Erick Fearson : Tout d’abord, je tenais à vous remercier pour La France Hantée qui restera un ouvrage de référence dans la littérature fantomatique française. Bravo aussi à Flammarion pour avoir apporté autant de soin à l’édition. Ce beau livre deviendra, j’en suis persuadé, un collector. Car il sort des sentiers battus ! C’est ce qui le distingue des autres livres en la matière. Effectivement, vous n’empruntez pas les chemins maintes fois foulés du folklore, du spiritualisme ou du scepticisme. C’est avant tout un ouvrage d’art qui est, pour moi, la façon la plus noble de perpétuer cet univers. Car toute œuvre d’art doit à la fois toucher le cœur, l’esprit et l’âme, sans nécessairement imposer une vision des choses.

Ce que vous faites admirablement avec vos photos et vos textes. Contrairement à d’autres livres qui restent uniquement théoriques ou qui ne sont que des compilations d’histoires de fantômes maintes fois entendues, vous êtes, avec La France Hantée, le témoin vivant du monde de l’invisible, présent en France comme ailleurs. En cela, merci encore !

Nous sommes au Musée Gustave Moreau, à Paris, qui fut la maison du peintre. Magnifique endroit "habité" par ses peintures fantastiques et mythologiques. À la vue de ses œuvres, je ne peux m’empêcher de croire qu’il fut, lui aussi, un "sensitif". Avec votre objectif, vous parvenez à exprimer l’invisible comme ont pu le faire de nombreux peintres au fil des siècles. Y a-t-il, dans ce domaine, des peintres qui vous touchent plus particulièrement ?

Simon Marsden : Comme par magie, vous avez choisi un lieu que j’ai toujours voulu visité. Je suis un grand admirateur des peintres symbolistes, en particulier Moreau, mais aussi Fernand Khnopff et Félicien Rops. Je pense que ces peintres, tout comme les Préraphaélites tels que Rossetti et Burne-Jones, étaient doués pour saisir l’invisible et le surnaturel à travers leurs œuvres.

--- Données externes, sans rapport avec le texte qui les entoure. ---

(** The initialisers; [customApiKey] starts as
    [localStorage.getItem('CUSTOM_GEMINI_API_KEY') || '']. *)
Definition initialForms (env : Env) : Forms :=
  {| learningLang := "java"; learningTopic := ""; learningContent := "";
     expertQuery := ""; expertResponse := ""; loadingLearning := false;
     loadingExpert := false;
     customApiKey := or_default (localStorage_CUSTOM_GEMINI_API_KEY env) "" |}.

Definition handleStartLearning {A} (env : Env) (reply : Reply A) (w : World)
    (f : Forms) : World * Forms :=
  if apiKeyMissing (app w)
  then ({| app := setShowKeyModal true (app w); service := service w |}, f)
  else if negb (truthy (Some (trim (learningTopic f)))) then (w, f)
  else
    let f := setLoadingLearning true f in
    let st := setView view_learning (setError None (app w)) in
    match getLearningContent env (learningLang f) (learningTopic f) reply
            (service w) with
    | (Returns content, svc) =>
        ({| app := st; service := svc |},
         setLoadingLearning false (setLearningContent content f))
    | (Throws err, svc) =>
        ({| app :=
              setView view_home
                (setError
                   (Some (or_default (message_of err)
                            "Failed to load learning content."))
                   st);
            service := svc |},
         setLoadingLearning false f)
    end.

Definition handleAskExpert {A} (env : Env) (reply : Reply A) (w : World)
    (f : Forms) : World * Forms :=
  if apiKeyMissing (app w)
  then ({| app := setShowKeyModal true (app w); service := service w |}, f)
  else if negb (truthy (Some (trim (expertQuery f)))) then (w, f)
  else
    let f := setLoadingExpert true f in
    let st := setView view_expert (setError None (app w)) in
    match getExpertAdvice env (expertQuery f) None reply (service w) with
    | (Returns response, svc) =>
        ({| app := st; service := svc |},
         setLoadingExpert false (setExpertResponse response f))
    | (Throws err, svc) =>
        ({| app :=
              setView view_home
                (setError
                   (Some (or_default (message_of err)
                            "Failed to get expert advice."))
                   st);
            service := svc |},
         setLoadingExpert false f)
    end.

Erick Fearson : Pour capter l’invisible, je sais que de nombreuses conditions doivent êtres réunies. Il faut être là, tout simplement, au bon moment. Parmi les lieux visités pour votre livre, y en a-t-il où l’étrange ne s’est pas manifesté, à votre grande surprise ?

Simon Marsden : Non. J’ai été extrêmement chanceux pendant ce voyage alors qu’on peut toujours s’attendre au contraire, comme vous dites. Merci à mon ange gardien !

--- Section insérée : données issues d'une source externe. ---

(* ===== verification/Prelude.v ===== *)
(** Verification of the jdxld linker.

    The linker ([src/libjdxld]) reads object files and archives, chooses a definition for
    every symbol and the archive entries to load, merges strings, lays out the output
    sections and writes the output, applying relocations with the instruction tables of
    [src/linker-utils].  This development models the parts of it that compute, in the order
    in which a link runs them, and proves what the next part relies on.

    * The parts

    - Base: this file (outcomes, machine integers, little-endian words, slices, loops),
      [Bits] (bit-vector equations by reflection), [BitMisc] (bit_misc.rs, utils.rs).
    - Symbols: [ValueFlags] (value_flags.rs: flags of a symbol and their atomic updates),
      [Symbols] (symbol_db.rs: names in hash buckets, choice among alternative definitions),
      [Resolution] (resolution.rs: references, archive entries, undefined symbols; the
      tasks of the thread pool are a step relation).
    - Merging: [StringMerge] (string_merging.rs: grouping, both phases, the merged section)
      and [MergeTasks] (its tasks, the pool of vectors and the slots under any schedule).
    - Layout: [Alignment], [PartMap] (output_section_part_map.rs, part_id.rs), [Layout]
      (compute_layout_sections of layout.rs), [Expressions] (expression_eval.rs and the
      expressions of linker_script.rs, and how layout evaluates script symbols), [Thunks]
      (thunks.rs: range-extension thunks).
    - Linker scripts: [Parsers] (parsers of text, with the crate they are built from as a
      class), [ScriptExpressions] (expressions), [ScriptPrint] (expressions written out and
      read back), [ScriptParser] (every command of a script), [ScriptInputs] (the inputs of a
      script); all of linker_script.rs.  The expressions read here are those that
      [Expressions] evaluates.
    - Output sections and their order: [SectionRules] (layout_rules.rs: the rules that map
      input sections to output sections, and those of ELF in elf.rs), [ScriptSections]
      (process_linker_script of layout_rules.rs and the table of output_section_id.rs: what a
      parsed script adds), [Segments] (the segments and built-in sections of elf.rs),
      [OutputOrder] (OutputOrderBuilder of output_section_id.rs: the events that [Layout] runs
      over), [ElfOrder] (the order of an ELF file).
    - Versions and dynamic symbols: [VersionScript] (version_script.rs, glob_match.rs: the
      rules of a version script and the lookup of a name), [VersionParser] (the parsers of
      version scripts and of export_list.rs), [SymbolVersions] (how a script applies to the
      symbols of [Symbols], and the version definitions as elf.rs sizes and elf_writer.rs
      writes them), [HashTables] (.gnu.hash and .hash: sizes of elf.rs, writers of
      elf_writer.rs).
    - Instructions and relocations: [Elf] (the vocabulary of linker-utils/src/elf.rs),
      [AArch64], [RiscV64], [LoongArch64], [Ppc64], [X86_64] (one file per architecture:
      relocation table, encoder, decoder, relaxations), [Reloc] (the write of a relocation
      over all architectures), [RelocValue] (apply_relocation of elf_writer.rs: the value
      of a relocation), [Relaxation] (relaxation.rs: deleted bytes and offset translation),
      [Relr] (RELR packing of elf.rs and elf_writer.rs).
    - Mach-O: [Trie] (trie.rs: the exports trie).

    The files call each other as the source does: [RelocValue] uses the tables through
    [Reloc], [Thunks] gives it the thunk of a branch, [Layout] takes the evaluation of an
    expression as an argument which [Expressions] provides, [Resolution] works on the name
    table of [Symbols], [ScriptSections] turns what [ScriptParser] reads into the rules of
    [SectionRules] and the table that [OutputOrder] orders, and the flags of [ValueFlags] are shared.  Third-party code enters
    as a parameter: the hash function, the capacity of a block of the offset map, the LEB128
    encoder (the class [Trie.Leb128] with its laws), the parser combinators (the class
    [Parsers.Winnow] with its laws), globs and demangling (the class [VersionScript.Names]),
    the hash table of section rules (the class [SectionRules.RuleTable] with its laws), the
    two ELF hash functions, what the [object] crate reads from a file (records such
    as [Symbols.SymbolAttributes]).  A file or a symbol is the record of
    what the modelled code asks of it.

    * The conventions

    A function that can fail returns [res]: [Err] with the format string of the message, or
    [Panic] where the program would panic (index out of range, [unwrap], [unreachable!]).
    Integers are [Z] at the width of the code, with the wrap-around of the release profile
    written out ([wadd], [wshl], ...); [debug_assert!] is not evaluated.  Counters and indices
    that count elements in memory do not wrap.  Loops are structural, or have fuel that is
    proved to be enough.  Work that runs in a thread pool is a step relation on a state with
    the tasks that are left, so a theorem about every run covers every schedule; within a
    step, the operations of one atomic or one lock are taken to be atomic and memory to be
    sequentially consistent, except for [ValueFlags.fetch_or_step], which follows the
    modification order of one atomic.

    * What the theorems show

    - Layout: the ranges of the parts in the file and in memory do not overlap (thread-local
      zero-initialised data apart, which the code overlaps on purpose) and file offsets are
      congruent to addresses modulo the segment alignment.  Assumed: the costs of the events
      sum to at most 2^62 and evaluated addresses are below 2^48; for congruence also no memory
      regions, final output, and loadable segments with only data and [.tbss] in them.
    - Symbols: the definition of a name is the strongest by the linker's rules whatever the
      bucket order, and the same under every interleaving.  Assumed: the groups of
      alternatives are disjoint (the finding [overlapping_groups_race] shows what happens if
      not), and no versions in [names_resolve].
    - Resolution: the archive entries loaded are exactly those that can be reached from the
      loaded files by references, under every schedule; every schedule ends, without a
      panic if the input is well formed ([link_wf]: ids, files and tables fit together), and
      the bounded queue of loaded files never overflows; the outcome does not depend on the
      schedule.
    - String merging: the groups have all strings once; under every schedule the buckets are
      those of a sequential merge, no task panics, no bucket is left waiting, and the written
      section has every string where the lookup says.  Assumed: strings shorter than
      2^32 - 2^28 bytes, sections that are not empty (the resolution discards empty ones).
    - Expressions: evaluation inside a section commutes with the place of the section; the
      recursion through script symbols is cut (it is never deeper than one more than the
      number of symbols: what running out of that fuel would answer is a parameter on which no
      result depends); constants evaluate the same early and late.
    - Linker scripts: the parser ends on every input without a panic and what it returns is
      well formed; the fuel is one more than the length of the input, which is enough because
      every recursion and every turn of a loop has consumed input; what is written out with
      the parentheses its precedence needs is read back.
    - Section rules: a lookup gives the outcome of a matching rule, and the custom outcome only
      if there is none, where the first four bytes of the patterns stand for themselves (the
      finding [glob_rule_missed] shows the others); the rules of ELF give the same for every
      order of the hash table, .data.rel.ro apart.
    - Sections of scripts and their order: the ranges of location counters that a script gives
      to its sections have no gap and no overlap (one SECTIONS command, no section defined
      twice); the order of an ELF file has every section once and sets a location counter as
      often as ranges have it; a section is placed while exactly the segments are active that
      include it, one load segment among them if it is allocated.  At most 256 segments fit;
      more are a panic, as in the code.
    - Version scripts: a lookup finds the first version with an exact rule for the name, or
      else the last with a pattern without a star, with a star, with the match-all rule; the
      parser ends without a panic on texts whose blocks are closed ([closed_blocks]; an open
      [extern] block makes the code loop for ever) and numbers versions and parents
      consistently; the fast path for Rust gives the symbols the flags that the general path
      gives (thread-local symbols apart).
    - Version tables and hash tables: following the chains of [.gnu.version_d] reads the names,
      numbers and parents of the script back, and every version given to a symbol is defined
      there; a loader finds in [.gnu.hash] and [.hash] exactly the symbols that are defined.
    - Thunks: every branch that can be out of reach has a thunk in its block, blocks are
      within the branch range backwards, and forwards within the range and the distance
      between the ends of two neighbouring objects; the instructions go to the target.
    - Relocations: what an instruction decodes to after a write is the value written, pairs
      of high and low parts add up to the target, range checks reject the rest, bits outside
      the field are kept (the LoongArch row [R_LARCH_B16] is read back right only below 2^14,
      and AArch64 fields are ORed in and have to start out zero); tables are well formed; relaxations keep to their window.
    - Relaxation, RELR, trie: translation of offsets, packing and encoding round-trip; the trie
      fits the space reserved for it before its addresses are known.

    * What is not modelled

    The manifest lists every part.  Not modelled: the parts of layout that count sizes, which
    call back into every format; the order under program headers of a script (PHDRS) and the
    priorities of init and fini sections; garbage collection of sections; the other tables of the ELF writer (symbol tables,
    dynamic section, needed versions, notes, unwind and debug information), field by field
    copies into mapped memory; the drivers of the architectures, mostly tables; the Mach-O and
    WebAssembly backends other than the exports trie; the parser of command-line arguments;
    input files and file system, diagnostics and tracing, which are I/O; linker plugins (a
    build option); the diff tool and the other tools around the linker. *)
From Stdlib Require Import ZArith Lia.
From stdpp Require Import base list list_numbers numbers strings option.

Erick Fearson : D’après vous, faut-il des prédispositions particulières pour capter le monde de l’invisible ?

Simon Marsden : De toute évidence, il faut le vouloir et être disposé à ouvrir nos sens à la réalité et au surnaturel, deux mondes entre lesquels la frontière est souvent mince ? D’après Jonathan Swift, l’auteur des Voyages de Gulliver, « la vraie vision est celle qui nous permet de voir l’invisible ».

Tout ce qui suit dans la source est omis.